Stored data
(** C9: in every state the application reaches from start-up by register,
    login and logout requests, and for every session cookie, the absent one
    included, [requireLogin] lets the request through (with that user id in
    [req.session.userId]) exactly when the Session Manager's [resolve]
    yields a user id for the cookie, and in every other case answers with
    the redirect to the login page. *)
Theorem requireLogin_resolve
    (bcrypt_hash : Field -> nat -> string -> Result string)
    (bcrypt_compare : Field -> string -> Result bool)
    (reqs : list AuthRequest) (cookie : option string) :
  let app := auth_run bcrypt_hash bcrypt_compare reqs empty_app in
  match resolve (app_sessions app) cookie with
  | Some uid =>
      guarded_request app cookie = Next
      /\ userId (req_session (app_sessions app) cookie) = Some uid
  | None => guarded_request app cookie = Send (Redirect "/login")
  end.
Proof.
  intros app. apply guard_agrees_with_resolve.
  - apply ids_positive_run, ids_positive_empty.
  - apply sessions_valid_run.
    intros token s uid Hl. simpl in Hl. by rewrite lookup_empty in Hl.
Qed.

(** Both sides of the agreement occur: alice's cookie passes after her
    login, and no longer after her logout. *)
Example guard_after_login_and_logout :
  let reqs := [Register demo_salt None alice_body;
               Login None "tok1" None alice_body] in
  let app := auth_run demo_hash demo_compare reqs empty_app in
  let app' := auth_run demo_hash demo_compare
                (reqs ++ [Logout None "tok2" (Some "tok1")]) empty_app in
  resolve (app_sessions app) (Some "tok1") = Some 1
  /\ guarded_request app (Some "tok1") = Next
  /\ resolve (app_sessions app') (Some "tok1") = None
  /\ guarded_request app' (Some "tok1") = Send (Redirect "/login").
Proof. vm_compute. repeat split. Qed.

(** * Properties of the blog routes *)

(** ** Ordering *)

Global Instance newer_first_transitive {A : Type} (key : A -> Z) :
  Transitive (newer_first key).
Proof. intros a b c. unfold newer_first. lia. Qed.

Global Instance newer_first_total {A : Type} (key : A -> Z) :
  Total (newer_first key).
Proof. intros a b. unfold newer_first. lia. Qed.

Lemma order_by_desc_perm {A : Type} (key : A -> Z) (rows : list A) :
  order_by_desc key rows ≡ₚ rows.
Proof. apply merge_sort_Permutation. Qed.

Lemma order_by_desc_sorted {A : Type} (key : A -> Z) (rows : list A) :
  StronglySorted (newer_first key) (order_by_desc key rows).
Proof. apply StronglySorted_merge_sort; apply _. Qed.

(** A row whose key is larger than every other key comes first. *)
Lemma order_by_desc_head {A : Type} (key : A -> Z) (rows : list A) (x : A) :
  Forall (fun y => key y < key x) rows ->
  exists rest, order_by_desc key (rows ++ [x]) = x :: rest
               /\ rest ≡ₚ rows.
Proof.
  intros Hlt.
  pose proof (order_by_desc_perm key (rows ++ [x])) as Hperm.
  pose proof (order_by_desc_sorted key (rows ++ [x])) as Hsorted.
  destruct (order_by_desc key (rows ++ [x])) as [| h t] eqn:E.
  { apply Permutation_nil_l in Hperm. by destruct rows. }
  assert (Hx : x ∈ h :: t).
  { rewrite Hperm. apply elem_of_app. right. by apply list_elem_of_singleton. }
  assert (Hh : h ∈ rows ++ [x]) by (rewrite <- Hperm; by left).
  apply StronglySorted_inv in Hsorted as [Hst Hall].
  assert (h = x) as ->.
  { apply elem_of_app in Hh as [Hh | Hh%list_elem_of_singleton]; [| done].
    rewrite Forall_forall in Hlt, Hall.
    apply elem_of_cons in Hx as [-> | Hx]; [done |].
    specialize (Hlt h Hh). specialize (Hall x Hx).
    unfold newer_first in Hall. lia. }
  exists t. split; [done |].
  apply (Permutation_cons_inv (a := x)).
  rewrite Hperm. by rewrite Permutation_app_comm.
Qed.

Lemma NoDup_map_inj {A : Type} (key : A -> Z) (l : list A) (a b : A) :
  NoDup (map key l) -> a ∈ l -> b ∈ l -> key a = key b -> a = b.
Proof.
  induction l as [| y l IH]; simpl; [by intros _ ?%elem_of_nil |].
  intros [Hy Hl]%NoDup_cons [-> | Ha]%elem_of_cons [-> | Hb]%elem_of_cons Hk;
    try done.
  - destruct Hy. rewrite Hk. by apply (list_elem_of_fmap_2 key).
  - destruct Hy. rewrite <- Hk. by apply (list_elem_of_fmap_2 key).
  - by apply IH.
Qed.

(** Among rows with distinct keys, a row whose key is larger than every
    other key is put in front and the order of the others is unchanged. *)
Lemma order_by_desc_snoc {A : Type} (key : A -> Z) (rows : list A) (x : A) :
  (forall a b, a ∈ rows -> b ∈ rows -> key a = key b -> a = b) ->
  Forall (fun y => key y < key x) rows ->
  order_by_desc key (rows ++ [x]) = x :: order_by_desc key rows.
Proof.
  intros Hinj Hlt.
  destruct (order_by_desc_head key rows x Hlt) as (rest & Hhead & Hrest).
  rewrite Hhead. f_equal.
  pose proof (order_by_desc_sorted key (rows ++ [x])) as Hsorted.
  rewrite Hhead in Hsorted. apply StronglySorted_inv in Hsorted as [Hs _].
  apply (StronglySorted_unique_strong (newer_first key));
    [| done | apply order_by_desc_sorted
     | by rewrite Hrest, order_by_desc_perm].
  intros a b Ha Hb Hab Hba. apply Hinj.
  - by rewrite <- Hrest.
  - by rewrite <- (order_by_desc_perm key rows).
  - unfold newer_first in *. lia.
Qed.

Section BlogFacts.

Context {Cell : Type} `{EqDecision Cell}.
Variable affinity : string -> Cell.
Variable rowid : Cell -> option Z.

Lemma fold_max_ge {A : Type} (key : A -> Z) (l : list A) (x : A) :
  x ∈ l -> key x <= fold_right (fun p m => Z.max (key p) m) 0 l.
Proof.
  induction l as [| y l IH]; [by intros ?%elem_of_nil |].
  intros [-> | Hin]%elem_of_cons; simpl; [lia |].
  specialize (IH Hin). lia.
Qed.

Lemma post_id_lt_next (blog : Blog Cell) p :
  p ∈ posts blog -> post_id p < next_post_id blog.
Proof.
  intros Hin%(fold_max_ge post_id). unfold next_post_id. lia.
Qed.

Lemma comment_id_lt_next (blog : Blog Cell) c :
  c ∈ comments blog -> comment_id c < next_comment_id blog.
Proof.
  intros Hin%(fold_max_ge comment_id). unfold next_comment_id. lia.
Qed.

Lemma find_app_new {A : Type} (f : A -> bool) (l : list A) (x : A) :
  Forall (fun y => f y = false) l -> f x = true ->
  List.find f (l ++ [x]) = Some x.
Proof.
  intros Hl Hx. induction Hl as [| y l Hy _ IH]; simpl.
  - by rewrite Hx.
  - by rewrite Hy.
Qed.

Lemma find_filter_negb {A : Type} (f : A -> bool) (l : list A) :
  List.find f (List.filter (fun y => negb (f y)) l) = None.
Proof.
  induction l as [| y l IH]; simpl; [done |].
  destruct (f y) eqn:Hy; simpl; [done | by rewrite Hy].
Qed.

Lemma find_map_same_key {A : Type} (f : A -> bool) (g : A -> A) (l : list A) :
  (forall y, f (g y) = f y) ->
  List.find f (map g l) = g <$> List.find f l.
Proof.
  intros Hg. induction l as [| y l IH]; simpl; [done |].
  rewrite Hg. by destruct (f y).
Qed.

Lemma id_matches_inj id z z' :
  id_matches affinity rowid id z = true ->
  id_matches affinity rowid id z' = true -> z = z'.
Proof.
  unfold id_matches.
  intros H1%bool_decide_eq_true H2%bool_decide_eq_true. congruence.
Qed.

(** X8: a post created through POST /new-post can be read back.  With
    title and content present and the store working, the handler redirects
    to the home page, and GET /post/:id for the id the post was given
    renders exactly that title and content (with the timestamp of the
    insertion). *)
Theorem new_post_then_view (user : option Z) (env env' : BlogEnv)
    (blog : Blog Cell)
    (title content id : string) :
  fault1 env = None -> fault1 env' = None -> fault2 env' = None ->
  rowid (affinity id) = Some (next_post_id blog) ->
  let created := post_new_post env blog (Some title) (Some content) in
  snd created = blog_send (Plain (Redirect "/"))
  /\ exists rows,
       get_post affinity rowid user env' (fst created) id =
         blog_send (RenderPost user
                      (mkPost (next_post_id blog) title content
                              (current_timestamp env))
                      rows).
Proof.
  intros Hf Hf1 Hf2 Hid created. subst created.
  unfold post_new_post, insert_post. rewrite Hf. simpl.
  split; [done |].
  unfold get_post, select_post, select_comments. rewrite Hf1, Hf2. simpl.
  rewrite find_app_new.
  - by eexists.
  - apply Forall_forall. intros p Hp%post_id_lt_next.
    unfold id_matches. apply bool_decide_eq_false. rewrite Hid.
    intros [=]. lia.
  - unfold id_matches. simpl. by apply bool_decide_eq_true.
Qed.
--
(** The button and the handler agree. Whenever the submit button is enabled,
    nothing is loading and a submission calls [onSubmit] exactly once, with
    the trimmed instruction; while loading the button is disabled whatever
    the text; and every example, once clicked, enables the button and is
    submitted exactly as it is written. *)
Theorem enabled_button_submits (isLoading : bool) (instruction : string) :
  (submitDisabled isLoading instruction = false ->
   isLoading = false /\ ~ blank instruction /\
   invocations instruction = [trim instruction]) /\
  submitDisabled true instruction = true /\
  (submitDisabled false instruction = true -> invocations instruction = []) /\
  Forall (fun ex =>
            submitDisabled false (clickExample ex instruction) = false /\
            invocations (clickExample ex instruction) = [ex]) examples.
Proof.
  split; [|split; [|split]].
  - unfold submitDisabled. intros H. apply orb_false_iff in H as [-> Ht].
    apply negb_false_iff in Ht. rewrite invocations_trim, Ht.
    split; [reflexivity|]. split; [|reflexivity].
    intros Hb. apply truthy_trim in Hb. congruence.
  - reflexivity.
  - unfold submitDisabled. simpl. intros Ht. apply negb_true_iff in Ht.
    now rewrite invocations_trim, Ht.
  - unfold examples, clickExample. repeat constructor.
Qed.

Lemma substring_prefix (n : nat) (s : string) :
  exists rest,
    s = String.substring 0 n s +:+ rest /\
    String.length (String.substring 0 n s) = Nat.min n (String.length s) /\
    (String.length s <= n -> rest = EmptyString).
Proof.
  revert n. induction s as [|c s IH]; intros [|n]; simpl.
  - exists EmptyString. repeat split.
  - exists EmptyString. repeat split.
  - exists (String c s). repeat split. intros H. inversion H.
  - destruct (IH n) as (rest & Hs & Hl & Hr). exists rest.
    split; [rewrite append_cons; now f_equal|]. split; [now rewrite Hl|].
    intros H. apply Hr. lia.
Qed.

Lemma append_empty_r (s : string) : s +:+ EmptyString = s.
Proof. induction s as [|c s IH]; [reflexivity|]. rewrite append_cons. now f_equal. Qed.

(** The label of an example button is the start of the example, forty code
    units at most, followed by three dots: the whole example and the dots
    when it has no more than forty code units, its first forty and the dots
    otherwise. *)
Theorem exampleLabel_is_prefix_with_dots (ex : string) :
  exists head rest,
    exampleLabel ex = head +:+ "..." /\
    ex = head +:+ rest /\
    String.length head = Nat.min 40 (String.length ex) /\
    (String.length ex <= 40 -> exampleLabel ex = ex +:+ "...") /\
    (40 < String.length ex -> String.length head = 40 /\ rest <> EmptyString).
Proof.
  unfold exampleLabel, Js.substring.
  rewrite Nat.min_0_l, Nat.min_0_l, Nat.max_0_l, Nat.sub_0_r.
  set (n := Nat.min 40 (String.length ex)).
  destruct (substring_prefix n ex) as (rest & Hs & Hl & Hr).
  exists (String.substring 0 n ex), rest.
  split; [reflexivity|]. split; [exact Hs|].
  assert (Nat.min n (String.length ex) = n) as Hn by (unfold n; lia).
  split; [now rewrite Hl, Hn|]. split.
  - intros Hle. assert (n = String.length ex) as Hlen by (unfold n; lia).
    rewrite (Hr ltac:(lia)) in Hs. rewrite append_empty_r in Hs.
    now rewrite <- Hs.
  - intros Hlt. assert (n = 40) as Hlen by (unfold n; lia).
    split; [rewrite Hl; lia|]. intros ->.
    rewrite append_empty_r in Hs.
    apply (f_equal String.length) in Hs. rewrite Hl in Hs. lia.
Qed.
---
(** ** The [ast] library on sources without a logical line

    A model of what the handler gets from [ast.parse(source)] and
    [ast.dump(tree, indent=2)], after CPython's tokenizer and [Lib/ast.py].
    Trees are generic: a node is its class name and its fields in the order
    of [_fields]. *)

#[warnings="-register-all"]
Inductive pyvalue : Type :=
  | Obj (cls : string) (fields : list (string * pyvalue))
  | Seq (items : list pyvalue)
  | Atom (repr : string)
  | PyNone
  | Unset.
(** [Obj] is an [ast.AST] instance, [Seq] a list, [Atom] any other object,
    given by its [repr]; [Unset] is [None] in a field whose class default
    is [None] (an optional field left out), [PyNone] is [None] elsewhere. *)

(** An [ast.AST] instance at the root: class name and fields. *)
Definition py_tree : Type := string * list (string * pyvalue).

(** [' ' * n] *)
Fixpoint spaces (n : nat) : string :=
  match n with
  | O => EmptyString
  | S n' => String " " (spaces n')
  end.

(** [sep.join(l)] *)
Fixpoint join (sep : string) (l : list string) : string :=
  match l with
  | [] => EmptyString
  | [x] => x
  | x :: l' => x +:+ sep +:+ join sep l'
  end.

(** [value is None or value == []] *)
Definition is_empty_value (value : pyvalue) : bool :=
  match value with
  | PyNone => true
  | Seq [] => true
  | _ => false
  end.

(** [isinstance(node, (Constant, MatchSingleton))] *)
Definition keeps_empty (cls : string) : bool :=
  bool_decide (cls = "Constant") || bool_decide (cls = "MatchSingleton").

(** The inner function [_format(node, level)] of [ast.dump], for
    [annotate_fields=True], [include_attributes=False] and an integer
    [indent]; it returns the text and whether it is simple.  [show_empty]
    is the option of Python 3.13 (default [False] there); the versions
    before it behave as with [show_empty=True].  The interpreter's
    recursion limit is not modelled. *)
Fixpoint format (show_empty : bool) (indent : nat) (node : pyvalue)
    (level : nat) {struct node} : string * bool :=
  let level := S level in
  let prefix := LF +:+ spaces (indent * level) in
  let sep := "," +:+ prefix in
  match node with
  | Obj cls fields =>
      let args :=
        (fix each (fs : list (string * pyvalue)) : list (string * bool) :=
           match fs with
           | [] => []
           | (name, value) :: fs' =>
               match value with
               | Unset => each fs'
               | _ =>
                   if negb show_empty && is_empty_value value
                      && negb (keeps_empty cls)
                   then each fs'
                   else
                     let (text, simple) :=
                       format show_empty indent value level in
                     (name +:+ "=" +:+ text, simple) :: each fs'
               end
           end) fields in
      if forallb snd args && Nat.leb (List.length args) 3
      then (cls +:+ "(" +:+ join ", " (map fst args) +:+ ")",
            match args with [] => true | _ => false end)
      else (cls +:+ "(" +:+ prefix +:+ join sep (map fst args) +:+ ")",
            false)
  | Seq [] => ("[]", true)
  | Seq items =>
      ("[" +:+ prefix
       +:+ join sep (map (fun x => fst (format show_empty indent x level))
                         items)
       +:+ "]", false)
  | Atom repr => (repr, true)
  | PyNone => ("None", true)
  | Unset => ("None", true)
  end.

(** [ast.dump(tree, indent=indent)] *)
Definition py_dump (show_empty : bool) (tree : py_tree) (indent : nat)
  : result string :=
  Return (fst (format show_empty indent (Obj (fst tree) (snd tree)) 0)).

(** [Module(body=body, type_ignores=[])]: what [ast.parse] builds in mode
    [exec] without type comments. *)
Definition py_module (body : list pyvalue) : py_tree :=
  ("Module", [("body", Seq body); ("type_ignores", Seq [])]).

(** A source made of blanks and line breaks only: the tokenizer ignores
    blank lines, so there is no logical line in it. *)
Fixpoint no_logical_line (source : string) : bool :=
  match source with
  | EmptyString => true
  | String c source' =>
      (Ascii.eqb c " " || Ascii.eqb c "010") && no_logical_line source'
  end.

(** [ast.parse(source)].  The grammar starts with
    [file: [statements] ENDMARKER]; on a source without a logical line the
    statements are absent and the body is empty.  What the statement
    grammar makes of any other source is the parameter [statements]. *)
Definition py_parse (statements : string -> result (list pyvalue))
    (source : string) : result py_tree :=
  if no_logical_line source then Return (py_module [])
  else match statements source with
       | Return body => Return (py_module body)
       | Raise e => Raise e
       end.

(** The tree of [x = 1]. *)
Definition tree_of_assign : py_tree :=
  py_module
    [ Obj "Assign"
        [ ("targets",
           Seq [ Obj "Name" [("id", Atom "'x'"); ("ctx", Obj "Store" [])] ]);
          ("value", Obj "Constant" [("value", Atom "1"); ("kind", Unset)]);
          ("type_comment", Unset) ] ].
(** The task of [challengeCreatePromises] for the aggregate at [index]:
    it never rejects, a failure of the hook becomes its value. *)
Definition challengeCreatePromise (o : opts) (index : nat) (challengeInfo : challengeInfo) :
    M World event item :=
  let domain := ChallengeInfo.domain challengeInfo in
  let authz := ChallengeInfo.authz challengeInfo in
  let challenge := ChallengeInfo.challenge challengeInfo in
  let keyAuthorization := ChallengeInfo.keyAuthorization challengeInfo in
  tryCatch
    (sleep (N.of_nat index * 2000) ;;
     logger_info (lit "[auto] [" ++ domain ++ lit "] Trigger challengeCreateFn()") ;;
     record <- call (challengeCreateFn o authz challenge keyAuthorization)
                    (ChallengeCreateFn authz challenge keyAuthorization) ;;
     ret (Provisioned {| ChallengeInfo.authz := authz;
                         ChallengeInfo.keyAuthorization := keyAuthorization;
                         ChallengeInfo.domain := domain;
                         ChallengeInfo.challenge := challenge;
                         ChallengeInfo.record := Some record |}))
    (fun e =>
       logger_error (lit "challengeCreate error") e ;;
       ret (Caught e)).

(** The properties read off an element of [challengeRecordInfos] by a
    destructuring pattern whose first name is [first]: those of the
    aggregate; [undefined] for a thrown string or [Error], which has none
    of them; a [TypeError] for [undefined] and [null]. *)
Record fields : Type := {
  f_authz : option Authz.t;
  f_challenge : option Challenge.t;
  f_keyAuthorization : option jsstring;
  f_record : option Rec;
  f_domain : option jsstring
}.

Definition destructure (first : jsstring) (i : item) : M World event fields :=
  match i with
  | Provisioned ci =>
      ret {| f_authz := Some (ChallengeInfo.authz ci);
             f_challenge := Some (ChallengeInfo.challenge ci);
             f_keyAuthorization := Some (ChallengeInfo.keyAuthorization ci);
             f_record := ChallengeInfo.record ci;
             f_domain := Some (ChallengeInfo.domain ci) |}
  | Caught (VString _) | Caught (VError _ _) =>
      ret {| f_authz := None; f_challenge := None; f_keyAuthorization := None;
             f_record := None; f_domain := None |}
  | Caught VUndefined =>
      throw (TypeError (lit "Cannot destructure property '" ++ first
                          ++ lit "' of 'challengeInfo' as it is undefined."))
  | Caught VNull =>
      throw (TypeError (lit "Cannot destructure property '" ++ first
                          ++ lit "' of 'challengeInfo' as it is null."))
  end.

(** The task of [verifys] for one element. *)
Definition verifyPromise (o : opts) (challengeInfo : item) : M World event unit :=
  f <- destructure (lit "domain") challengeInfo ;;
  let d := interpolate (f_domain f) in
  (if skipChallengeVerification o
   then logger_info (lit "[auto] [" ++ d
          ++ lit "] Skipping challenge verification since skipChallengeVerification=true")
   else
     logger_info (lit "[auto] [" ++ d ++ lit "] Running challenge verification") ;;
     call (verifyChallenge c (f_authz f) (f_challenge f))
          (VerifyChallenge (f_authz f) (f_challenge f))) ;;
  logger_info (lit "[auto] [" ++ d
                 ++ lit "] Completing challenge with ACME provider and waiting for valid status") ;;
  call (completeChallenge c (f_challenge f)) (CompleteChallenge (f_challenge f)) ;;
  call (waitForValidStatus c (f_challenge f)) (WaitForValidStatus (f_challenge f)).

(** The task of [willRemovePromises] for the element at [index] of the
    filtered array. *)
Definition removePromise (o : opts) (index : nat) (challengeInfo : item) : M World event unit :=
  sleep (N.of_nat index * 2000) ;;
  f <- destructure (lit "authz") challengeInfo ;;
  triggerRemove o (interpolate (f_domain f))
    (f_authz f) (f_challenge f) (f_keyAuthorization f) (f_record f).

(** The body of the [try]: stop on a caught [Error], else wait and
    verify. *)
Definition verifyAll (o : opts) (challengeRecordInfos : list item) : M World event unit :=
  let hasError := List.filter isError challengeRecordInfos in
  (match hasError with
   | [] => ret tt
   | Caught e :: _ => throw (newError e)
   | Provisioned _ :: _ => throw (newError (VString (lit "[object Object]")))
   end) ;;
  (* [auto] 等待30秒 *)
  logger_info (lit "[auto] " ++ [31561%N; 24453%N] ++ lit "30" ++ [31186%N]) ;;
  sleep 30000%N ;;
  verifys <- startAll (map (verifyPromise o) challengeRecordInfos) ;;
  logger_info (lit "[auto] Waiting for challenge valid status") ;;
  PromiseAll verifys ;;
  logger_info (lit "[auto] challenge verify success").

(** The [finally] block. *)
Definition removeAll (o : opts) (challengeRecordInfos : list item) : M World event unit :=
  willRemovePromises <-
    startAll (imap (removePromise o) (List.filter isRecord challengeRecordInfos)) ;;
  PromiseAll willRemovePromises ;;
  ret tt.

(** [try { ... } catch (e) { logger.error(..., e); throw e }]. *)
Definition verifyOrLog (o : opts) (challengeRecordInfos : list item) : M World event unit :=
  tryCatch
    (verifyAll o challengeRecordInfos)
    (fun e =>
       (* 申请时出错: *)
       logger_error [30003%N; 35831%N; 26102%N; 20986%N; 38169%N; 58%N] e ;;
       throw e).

* BRIEF
Please copy each line of the records above that holds the word "hasError".

* RESPONSE FOR THIS EXERCISE
  let hasError := List.filter isError challengeRecordInfos in
  (match hasError with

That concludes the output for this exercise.